For the complete output format specification, see docs/output-format.md.


Project Structure

law2md/
  packages/
    core/          @law2md/core -- XML parsing, AST, Markdown rendering
    usc/           @law2md/usc -- U.S. Code conversion logic and downloader
    cli/           law2md -- CLI entry point (the published npm package)
  fixtures/
    fragments/     Small XML snippets for unit tests
    expected/      Expected output snapshots
  docs/            Architecture, output format spec, extension guide

The project is a monorepo managed with pnpm workspaces and Turborepo.

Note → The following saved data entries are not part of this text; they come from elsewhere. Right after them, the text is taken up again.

(** * LingoFlash: spaced-repetition scheduler, card store, quiz and study session

    A shallow embedding of the scheduling core of the application:
    - [src/types.ts]                      the card data model;
    - [src/App.tsx]                       [SRS_INTERVALS], [addToFlashcards],
                                          [removeCard], [isWordSaved],
                                          [getDueCards], [handleSRSRating],
                                          [startReviewSession],
                                          [startRandomStudy], the loader of
                                          the store and the card built by
                                          [handleSearch];
    - [src/unnamed/part_000]              [calculateSimilarity], the text
                                          compared by
                                          [handlePronunciationCheck],
                                          [getScoreMessage];
    - [src/unnamed/part_001]              [generateQuiz], [submitQuizAnswer],
                                          [handleNext], [handlePrev],
                                          [handleRating], [handleKeyDown] and
                                          the two effects of the component;
    - [src/components/FlashcardStudy.tsx] the same component without the
                                          quiz;
    - [src/components/ClickableText.tsx]  the splitting of a text into
                                          words that can be clicked.

    Conventions.  JavaScript numbers that the code only uses as integers
    (levels, epoch milliseconds, indices, lengths) are [Z].  An optional field
    ([srsLevel?: number]) is an [option]; [undefined] is [None].  Strings are
    [string], read as sequences of code units below 128; [toLowerCase],
    [trim] and the regular-expression classes are the ASCII ones (the
    clickable text alone also names the code units 192 to 255, the range
    [À-ÿ] of its class).
    [Date.now()] is passed in as the argument [now]; React state is passed
    explicitly and a state setter returns the new state. *)

From Stdlib Require Import ZArith QArith Qround List String Ascii Bool Lia Permutation.
Import ListNotations.
Open Scope Z_scope.
(** The fields of a [SettingStorage] object.  [firstRun] is the variable
    captured by the [firstRun] getter.  The [storage] field refers to a web
    storage object that is shared with every other [SettingStorage] built
    over it, so its items are kept next to the object, in [state]. *)
Record SettingStorage := mkSettingStorage {
  defaults : list (string * value);
  prefix : string;
  initSetting : string;
  globalInit : bool;
  firstRun : bool
}.

Record state := mkState {
  this : SettingStorage;
  storage : gmap string string
}.

Definition set_defaults (d : list (string * value)) (s : state) : state :=
  mkState (mkSettingStorage d (prefix (this s)) (initSetting (this s))
             (globalInit (this s)) (firstRun (this s))) (storage s).
Definition set_prefix (p : string) (s : state) : state :=
  mkState (mkSettingStorage (defaults (this s)) p (initSetting (this s))
             (globalInit (this s)) (firstRun (this s))) (storage s).
Definition set_initSetting (n : string) (s : state) : state :=
  mkState (mkSettingStorage (defaults (this s)) (prefix (this s)) n
             (globalInit (this s)) (firstRun (this s))) (storage s).
Definition set_globalInit (g : bool) (s : state) : state :=
  mkState (mkSettingStorage (defaults (this s)) (prefix (this s))
             (initSetting (this s)) g (firstRun (this s))) (storage s).
Definition set_firstRun (f : bool) (s : state) : state :=
  mkState (mkSettingStorage (defaults (this s)) (prefix (this s))
             (initSetting (this s)) (globalInit (this s)) f) (storage s).
Definition set_storage (web : WebStorage.Platform) (k v : string) (s : state)
    : state :=
  mkState (this s) (WebStorage.write web k v (storage s)).

(** The options object of the constructor; an absent field is [None].
    [options.storage] chooses the web storage object, which here is the
    [storage] component of the state the constructor runs in. *)
Record Options := mkOptions {
  opt_prefix : option string;
  opt_initSetting : option string;
  opt_globalInit : option bool
}.

(** [this.f], [this.storage[k]] and [this.storage[k] = v]. *)
Definition field {A} (f : SettingStorage → A) : Proc state A :=
  gets (λ s, f (this s)).
Definition storage_read (web : WebStorage.Platform) (k : string)
    : Proc state (option string) :=
  gets (λ s, WebStorage.read web (storage s) k).
Definition storage_write (web : WebStorage.Platform) (k v : string)
    : Proc state unit :=
  modify (set_storage web k v).

(** [value !== undefined], for the result of a property read. *)
Definition isDefined {A} (x : option A) : bool :=
  match x with Some _ => true | None => false end.

Section Methods.

(** The platform of the web storage object, and the platform's
    [JSON.stringify] and [JSON.parse]; [None] is a thrown [SyntaxError]. *)
Variable web : WebStorage.Platform.
Variable JSON_stringify : value → string.
Variable JSON_parse : string → option value.

Definition get (name : string) : Proc state value :=
  p ← field prefix;
  data ← storage_read web (p +:+ name);
  match data with
  | None => mret VNull
  | Some text =>
      match JSON_parse text with
      | Some v => mret v
      | None => throw SyntaxError
      end
  end.

Definition set (name : string) (v : value) : Proc state unit :=
  let temp := JSON_stringify v in
  p ← field prefix;
  storage_write web (p +:+ name) temp.

Definition getInit : Proc state value :=
  g ← field globalInit;
  if (g : bool) then
    temp ← field prefix;
    modify (set_prefix EmptyString) ;;
    n ← field initSetting;
    init ← get n;
    modify (set_prefix temp) ;;
    mret init
  else
    n ← field initSetting;
    get n.

Definition setInit (v : value) : Proc state unit :=
  g ← field globalInit;
  if (g : bool) then
    temp ← field prefix;
    modify (set_prefix EmptyString) ;;
    n ← field initSetting;
    set n v ;;
    modify (set_prefix temp)
  else
    n ← field initSetting;
    set n v.

(** The private [init(defaults, options)] that ends the constructor. *)
Definition init_private (defs : option (list (string * value)))
    (options : option Options) : Proc state unit :=
  match defs with
  | Some d => modify (set_defaults d)
  | None => mret tt
  end ;;
  match options with
  | Some o =>
      match opt_prefix o with
      | Some p => modify (set_prefix p) | None => mret tt end ;;
      match opt_initSetting o with
      | Some n => modify (set_initSetting n) | None => mret tt end ;;
      match opt_globalInit o with
      | Some g => modify (set_globalInit g) | None => mret tt end
  | None => mret tt
  end ;;
  flag ← getInit;
  when (negb (ToBoolean flag)) (modify (set_firstRun true)).

Definition fillDefaults : Proc state unit :=
  ds ← field defaults;
  forEach ds (λ d,
    p ← field prefix;
    data ← storage_read web (p +:+ d.1);
    when (negb (isDefined data)) (set d.1 d.2)).

Definition init : Proc state unit :=
  fillDefaults ;;
  f ← field firstRun;
  when f (setInit (VBool true)).

Fixpoint reset_loop (ds : list (string * value)) (name : string)
    : Proc state unit :=
  match ds with
  | [] => set name VNull
  | d :: ds' =>
      if String.eqb d.1 name then set name d.2 else reset_loop ds' name
  end.

Definition reset (name : string) : Proc state unit :=
  ds ← field defaults;
  reset_loop ds name.

Definition resetAll : Proc state unit :=
  ds ← field defaults;
  forEach ds (λ d, set d.1 d.2).

Fixpoint getAll_loop (ds : list (string * value)) (data : object)
    : Proc state object :=
  match ds with
  | [] => mret data
  | d :: ds' => v ← get d.1; getAll_loop ds' (assign_property d.1 v data)
  end.

Definition getAll : Proc state object :=
  ds ← field defaults;
  getAll_loop ds empty_object.

(** [data] lists the enumerable properties of the argument in the order
    [for (var name in data)] visits them. *)
Definition setAll (data : list (string * value)) : Proc state unit :=
  forEach data (λ d, set d.1 d.2).
Lemma loopZ_len_cons {A S} (body : S → res E S) (x : A) l s :
  loopZ body (len (x :: l)) s = body s ≫= loopZ body (len l).
Proof.
  rewrite loopZ_nat. unfold len. rewrite Nat2Z.id. simpl.
  apply bind_ext. intros ? _. by rewrite loopZ_nat, Nat2Z.id.
Qed.

Lemma loopZ_inv {S} (I : S → Prop) (body : S → res E S) n s s' :
  (∀ s s', I s → body s = Ok s' → I s') →
  I s → loopZ body n s = Ok s' → I s'.
Proof.
  intros Hb. rewrite loopZ_nat. generalize (Z.to_nat n) as k. intros k. revert s.
  induction k as [|k IH]; intros s Hs; simpl; [by intros [= <-]|].
  intros (s1 & H1 & H2)%bind_Ok_inv. eauto.
Qed.

(** [mapM] succeeds exactly when it does on every element. *)
Lemma mapM_Ok_Forall2 {A B} (f : A → res E B) l k :
  mapM f l = Ok k ↔ Forall2 (λ x y, f x = Ok y) l k.
Proof.
  revert k. induction l as [|x l IH]; intros k; simpl.
  - split; [intros [= <-]; constructor | by inversion 1].
  - split.
    + intros (y & Hy & (ys & Hys & [= <-])%bind_Ok_inv)%bind_Ok_inv.
      constructor; [done|]. by apply IH.
    + inversion 1 as [|? y ? ys Hy Hys]; subst. rewrite Hy. simpl.
      apply IH in Hys. by rewrite Hys.
Qed.
End ResLemmas.

(** Invert a successful monadic computation in a hypothesis. *)
Ltac inv_ok H :=
  lazymatch type of H with
  | _ ≫= _ = Ok _ =>
      let a := fresh "a" in let H1 := fresh H in
      apply bind_Ok_inv in H; destruct H as (a & H1 & H); inv_ok H1; inv_ok H
  | guard_throw _ _ = Ok _ => apply guard_throw_Ok in H
  | Ok _ = Ok _ => apply Ok_inj in H; first [subst | idtac]
  | Throw _ = Ok _ => discriminate H
  | _ => idtac
  end.

Section LenLemmas.
Context {A : Type}.
Implicit Types l k : list A.
(** [segments.join(".")]. *)
Fixpoint join_dot (l : list jsstring) : jsstring :=
  match l with
  | [] => []
  | [s] => s
  | s :: l => s ++ 46 :: join_dot l
  end.

(** [s.startsWith("$")]. *)
Definition starts_dollar (s : jsstring) : bool :=
  match s with u :: _ => u =? 36 | [] => false end.

(** [s.startsWith(p)]. *)
Fixpoint starts_with (p s : jsstring) : bool :=
  match p, s with
  | [], _ => true
  | x :: p, y :: s => (x =? y) && starts_with p s
  | _ :: _, [] => false
  end.

Definition is_digit (u : Z) : bool := (48 <=? u) && (u <=? 57).

(** A property key that is an array index: the canonical decimal form of an
    integer below [2 ^ 32 - 1]. *)
Definition array_index (s : jsstring) : option Z :=
  match s with
  | [48] => Some 0
  | u :: _ =>
      if negb (u =? 48) && forallb is_digit s && (len s <=? 10) then
        let n := fold_left (λ a d, a * 10 + (d - 48)) s 0 in
        if n <=? 4294967294 then Some n else None
      else None
  | [] => None
  end.

Definition wf_string (s : jsstring) : Prop := Forall is_unit s ∧ isWellFormed s = true.

(** Strings that begin with U+FEFF are the ones a [TextDecoder] does not give
    back. *)
Definition starts_bom (s : jsstring) : bool :=
  match s with u :: _ => u =? 0xFEFF | [] => false end.

(** Text that is read back as it was written. *)
Definition plain (s : jsstring) : Prop := wf_string s ∧ starts_bom s = false.

(** [plain], decided. *)
Definition plainb (s : jsstring) : bool :=
  forallb (λ u, (0 <=? u) && (u <? 65536)) s && isWellFormed s && negb (starts_bom s).

Lemma plainb_plain s : plainb s = true → plain s.
Proof.
  unfold plainb. rewrite !andb_true_iff, negb_true_iff, forallb_forall. intros [[Hu Hw] Hb].
  split; [|done]. split; [|done]. apply Forall_forall. intros u Hin%list_elem_of_In.
  apply Hu, andb_true_iff in Hin as [H1%Z.leb_le H2%Z.ltb_lt]. by split.
Qed.

(** * Lemmas *)

Ltac zbool :=
  repeat match goal with
  | H : _ && _ = true |- _ => apply andb_true_iff in H as [? ?]
  | H : _ && _ = false |- _ => apply andb_false_iff in H
  | H : _ || _ = true |- _ => apply orb_true_iff in H
  | H : _ || _ = false |- _ => apply orb_false_iff in H as [? ?]
  | H : negb _ = true |- _ => apply negb_true_iff in H
  | H : negb _ = false |- _ => apply negb_false_iff in H
  | H : (_ <=? _) = true |- _ => apply Z.leb_le in H
  | H : (_ <=? _) = false |- _ => apply Z.leb_gt in H
  | H : (_ <? _) = true |- _ => apply Z.ltb_lt in H
  | H : (_ <? _) = false |- _ => apply Z.ltb_ge in H
  | H : (_ =? _) = true |- _ => apply Z.eqb_eq in H
  | H : (_ =? _) = false |- _ => apply Z.eqb_neq in H
  end.

(** Decide the boolean tests of the goal from the linear arithmetic facts of the
    context. *)
Ltac ztest :=
  repeat match goal with
  | |- context [?a <=? ?b] => destruct (Z.leb_spec a b); try lia
  | |- context [?a <? ?b] => destruct (Z.ltb_spec a b); try lia
  | |- context [?a =? ?b] => destruct (Z.eqb_spec a b); try lia
  end; simpl.
Lemma codec_roundtrip_witness :
  ∃ w, decodeDocumentValue (enc sample) = Ok w ∧ w ≡ sample.
Proof. apply codec_roundtrip; vm_compute; reflexivity. Defined.

(** C32: the bytes of a value identify it up to the order of its fields: the
    encoding is a canonical form. *)
Theorem codec_canonical (v w : DocumentValue) (bv bw : bytes) :
  wf_value v = true → wf_value w = true →
  encodeDocumentValue v = Ok bv → encodeDocumentValue w = Ok bw →
  bv = bw ↔ v ≡ w.
Proof.
  intros Hv Hw Ev Ew. apply encode_Ok in Ev as (Sv & -> & Lv).
  apply encode_Ok in Ew as (Sw & -> & Lw).
  split; [|by intros ->]. intros E. by apply enc_inj.
Qed.

Lemma codec_canonical_witness :
  enc (VDoc [(js "x", VNull); (js "y", VBool true)]) =
  enc (VDoc [(js "y", VBool true); (js "x", VNull)]) ↔
  VDoc [(js "x", VNull); (js "y", VBool true)] ≡ VDoc [(js "y", VBool true); (js "x", VNull)].
Proof. apply codec_canonical; vm_compute; reflexivity. Defined.

(** C38: a leading U+FEFF is lost: the encoder accepts the string, the decoder
    returns it without its first character; and a document whose keys differ
    only in it is encoded but can not be decoded at all. *)
Theorem codec_bom (s : jsstring) :
  wf_string s → len (utf8_encode s) ≤ MAX_PAYLOAD_SIZE - 8 →
  (∃ bs, encodeDocumentValue (VString (0xFEFF :: s)) = Ok bs ∧
         decodeDocumentValue bs = Ok (VString s)) ∧
  (∃ bs, encodeDocument [(0xFEFF :: js "a", VNull); (js "a", VNull)] = Ok bs ∧
         decodeDocument bs = Throw (ProtocolError DuplicateDocumentKey)).
Proof.
  intros Hs Hl. split;
    [|exists (enc (VDoc [(0xFEFF :: js "a", VNull); (js "a", VNull)])); split; vm_compute; reflexivity].
  assert (wf_string (0xFEFF :: s)) as Hw.
  { destruct Hs as [? ?]. split; [constructor; [done|done]|done]. }
  assert (storable top_levels (VString (0xFEFF :: s)) = true) as Hst by apply Hw.
  assert (utf8_encode (0xFEFF :: s) = BOM ++ utf8_encode s) as Eb by done.
  assert (len (enc (VString (0xFEFF :: s))) = 8 + len (utf8_encode s)) as Le.
  { cbn [enc]. unfold enc_bytes. rewrite len_cons, len_app, be_len, Eb, len_app.
    change (len BOM) with 3. lia. }
  exists (enc (VString (0xFEFF :: s))). split; [by apply encode_fits; [|lia]|].
  apply decodeValueWith_reads; [|lia|].
  { apply (enc_is_bytes _ top_levels); [|done]. cbn [wf_value]. by apply units_wf, Hw. }
  apply reads_value; [done|]. apply (reads_fmap (readString text_decode) VString).
  intros r tl Hr E. unfold readString.
  destruct (reads_length_prefixed (utf8_encode (0xFEFF :: s))) with (r := r) (tl := tl)
    as (r1 & -> & ? & ?); [|done|done|].
  - rewrite Eb, len_app. change (len BOM) with 3. lia.
  - cbn [mbind res_bind]. rewrite text_decode_bom by done. by exists r1.
Qed.
Lemma parses_value levels : parses (readValue decode levels) (accepted levels).
Proof.
  induction levels as [|levels IH].
  - apply parses_throw. set_solver.
  - apply parses_tag. intros t. by apply parses_tagged.
Qed.
End Parse.

Lemma decode_outcome (bs : bytes) :
  Forall is_byte bs →
  match decodeDocumentValue bs with
  | Ok v => wf_value v = true ∧
            ∃ bs', encodeDocumentValue v = Ok bs' ∧ len bs' ≤ len bs
  | Throw e => decode_error e
  end.
Proof.
  intros Hb. unfold decodeDocumentValue, decodeValueWith.
  destruct (Z.ltb_spec MAX_PAYLOAD_SIZE (len bs)).
  { exists PayloadTooLarge. split; [done|left]. }
  assert (wf_reader (Reader.new bs)) as Hr.
  { split; [|done]. simpl. pose proof (len_nonneg bs). lia. }
  pose proof (parses_value text_decode (λ bs s Hb H, conj (text_decode_wf bs s H)
    (text_decode_len bs s Hb H)) top_levels _ Hr) as Hp.
  change (Z.to_nat (MAX_DOCUMENT_DEPTH + 1)) with top_levels.
  destruct (readValue text_decode top_levels (Reader.new bs)) as [[v r]|e]; [|exact Hp].
  destruct Hp as (Hr' & n & Hn & El & Hw & Hs & He). cbn [mbind res_bind].
  destruct (Reader.remaining r =? 0); [|exists TrailingData; split; [done|]; do 8 right; left].
  split; [done|]. rewrite rest_new in El. pose proof (len_nonneg (rest r)).
  exists (enc v). split; [by apply encode_fits; [|lia]|lia].
Qed.

(** ** Properties *)

(** C34: whatever bytes it is given, the decoder returns a well-formed value that
    the encoder accepts, in no more bytes, or throws one of its protocol
    errors. *)
Theorem decode_total (bs : bytes) :
  Forall is_byte bs →
  match decodeDocumentValue bs with
  | Ok v => wf_value v = true ∧
            ∃ bs', encodeDocumentValue v = Ok bs' ∧ len bs' ≤ len bs
  | Throw e => decode_error e
  end.
Proof. apply decode_outcome. Qed.

Lemma decode_total_witness :
  match decodeDocumentValue [11; 0; 0; 0; 1; 0; 0; 0; 1; 97; 3; 255; 255; 255; 255] with
  | Ok v => wf_value v = true ∧
            ∃ bs', encodeDocumentValue v = Ok bs' ∧ len bs' ≤ 15
  | Throw e => decode_error e
  end.
Proof.
  apply (decode_total [11; 0; 0; 0; 1; 0; 0; 0; 1; 97; 3; 255; 255; 255; 255]).
  apply bytes_wf. reflexivity.
Defined.
Lemma be_get_at data offset n :
  Forall is_byte data → (offset + n ≤ length data)%nat →
  be n (get_at data offset n) = take n (drop offset data).
Proof.
  intros Hb Hl. apply be_from_be; [|by apply Forall_take, Forall_drop].
  rewrite length_take, length_drop. lia.
Qed.

Lemma header_split (data : bytes) :
  (16 ≤ length data)%nat →
  data = take 4 data ++ take 2 (drop 4 data) ++ take 1 (drop 6 data) ++ take 1 (drop 7 data)
         ++ take 4 (drop 8 data) ++ take 4 (drop 12 data) ++ drop 16 data.
Proof.
  intros H. do 16 (destruct data as [|? data]; [simpl in H; lia|]). reflexivity.
Qed.

Lemma validateMagic_Ok data u : validateMagic data = Ok u → take 4 data = PROTOCOL_MAGIC.
Proof.
  unfold validateMagic. rewrite guard_throw_Ok. cbn. rewrite !andb_true_iff, !bool_decide_eq_true.
  intros (H0 & H1 & H2 & H3 & _). destruct data as [|? [|? [|? [|? data]]]]; try done.
  cbn in *. by simplify_eq.
Qed.

(** A successful header read, in terms of the bytes. *)
Lemma readFrameHeader_Ok data h :
  Forall is_byte data → readFrameHeader data = Ok h →
  data = PROTOCOL_MAGIC ++ be 2 PROTOCOL_VERSION ++ be 1 (h_kind h) ++ be 1 (h_flags h)
         ++ be 4 (h_requestId h) ++ be 4 (h_payloadLength h) ++ drop 16 data ∧
  FRAME_HEADER_SIZE ≤ len data ∧
  h_version h = 1 ∧ h_kind h ∈ MessageKind.values ∧ (h_flags h = 0 ∨ h_flags h = 1) ∧
  0 ≤ h_requestId h ≤ MAX_REQUEST_ID ∧ 0 ≤ h_payloadLength h ≤ MAX_PAYLOAD_SIZE.
Proof.
  intros Hb H. unfold readFrameHeader, validateMessageKind, validateFlags in H. inv_ok H.
  apply negb_true_iff, Z.ltb_ge in H0. apply validateMagic_Ok in H1.
  apply Z.eqb_eq in H2. apply Z.leb_le in H5.
  assert (16 ≤ length data)%nat as Hl by (unfold FRAME_HEADER_SIZE, len in H0; lia).
  assert (∀ off n, 0 ≤ get_at data off n < 256 ^ Z.of_nat (length (take n (drop off data)))) as Hr.
  { intros off n. by apply from_be_range, Forall_take, Forall_drop. }
  assert (∀ off n, (off + n ≤ 16)%nat → 0 ≤ get_at data off n < 256 ^ Z.of_nat n) as Hr'.
  { intros off n Hn. specialize (Hr off n). rewrite length_take, length_drop in Hr.
    rewrite Nat.min_l in Hr by lia. done. }
  cbn [h_version h_kind h_flags h_requestId h_payloadLength].
  pose proof (Hr' FrameOffset.Kind 1%nat ltac:(cbn; lia)) as Rk.
  pose proof (Hr' FrameOffset.Flags 1%nat ltac:(cbn; lia)) as Rf.
  pose proof (Hr' FrameOffset.RequestId 4%nat ltac:(cbn; lia)) as Rr.
  pose proof (Hr' FrameOffset.PayloadLength 4%nat ltac:(cbn; lia)) as Rn.
  apply kind_check in H3; [|exact Rk]. apply flags_check in H4 as [_ H4].
  rewrite !Z_of_number_of_Z in H4 by lia.
  split_and!; try done; try lia.
  - rewrite <- H2 at 1. rewrite !be_get_at by (done || cbn; lia).
    rewrite <- H1. by apply header_split.
  - unfold MAX_REQUEST_ID. change (256 ^ Z.of_nat 4) with 4294967296 in Rr. lia.
Qed.

Lemma frame_outcome (input : FrameInput) :
  let flags := default (number_of_Z 0) (in_flags input) in
  match encodeFrame input with
  | Ok data =>
      len data = FRAME_HEADER_SIZE + len (in_payload input) ∧
      getFrameLength data = Ok (len data) ∧
      decodeFrame data =
        Ok {| version := PROTOCOL_VERSION; kind := Z_of_number (in_kind input);
              flags := Z_of_number flags; requestId := Z_of_number (in_requestId input);
              payload := in_payload input |}
  | Throw (ProtocolError InvalidMessageKind) =>
      ¬ (isInteger (in_kind input) = true ∧ Z_of_number (in_kind input) ∈ MessageKind.values)
  | Throw (ProtocolError InvalidRequestId) =>
      ¬ (isInteger (in_requestId input) = true ∧ 0 ≤ Z_of_number (in_requestId input) ≤ MAX_REQUEST_ID)
  | Throw (ProtocolError InvalidFlags) =>
      ¬ (isInteger flags = true ∧ (Z_of_number flags = 0 ∨ Z_of_number flags = 1))
  | Throw (ProtocolError PayloadTooLarge) => MAX_PAYLOAD_SIZE < len (in_payload input)
  | Throw _ => False
  end.
Proof.
  destruct input as [k r p fl]. intros f. cbn [in_kind in_requestId in_payload in_flags] in f |- *.
  unfold encodeFrame. cbn [in_kind in_requestId in_payload in_flags]. rewrite frame_layout.
  change (default (number_of_Z FrameFlag.None_) fl) with f.
  unfold validateMessageKind. destruct (existsb _ _) eqn:Ek; cbn [guard_throw mbind res_bind];
    [apply kind_check_input in Ek as [Hik Hk]|by intros Hn%kind_check_input; congruence].
  unfold validateRequestId. destruct (int_between 0 _ r) eqn:Er; cbn [guard_throw mbind res_bind];
    [apply int_between_spec in Er as [Hir Hr]|by intros Hn%int_between_spec; congruence].
  unfold validateFlags. destruct (int_between 0 0xff f && _) eqn:Ef; cbn [guard_throw mbind res_bind];
    [apply flags_check in Ef as [Hif Hf]|by intros Hn%flags_check; congruence].
  unfold validatePayload. destruct (Z.leb_spec (len p) MAX_PAYLOAD_SIZE); cbn [guard_throw mbind res_bind];
    [|done].
  apply frame_decode. done.
Qed.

The separation into core and usc packages is designed to support additional legal source types (CFR, state statutes) by adding new packages that share the core infrastructure.


Development

pnpm install               # Install dependencies
pnpm turbo build           # Build all packages
pnpm turbo test            # Run all tests
pnpm turbo lint            # Lint all packages
pnpm turbo typecheck       # Type-check all packages

See CONTRIBUTING.md for the full contributor guide.


Documentation


Data Sources

law2md processes XML published by the Office of the Law Revision Counsel (OLRC) of the U.S. House of Representatives. The XML uses the United States Legislative Markup (USLM) 1.0 schema.

The U.S. Code XML is public domain and freely available at uscode.house.gov/download/download.shtml.


License

MIT. See LICENSE.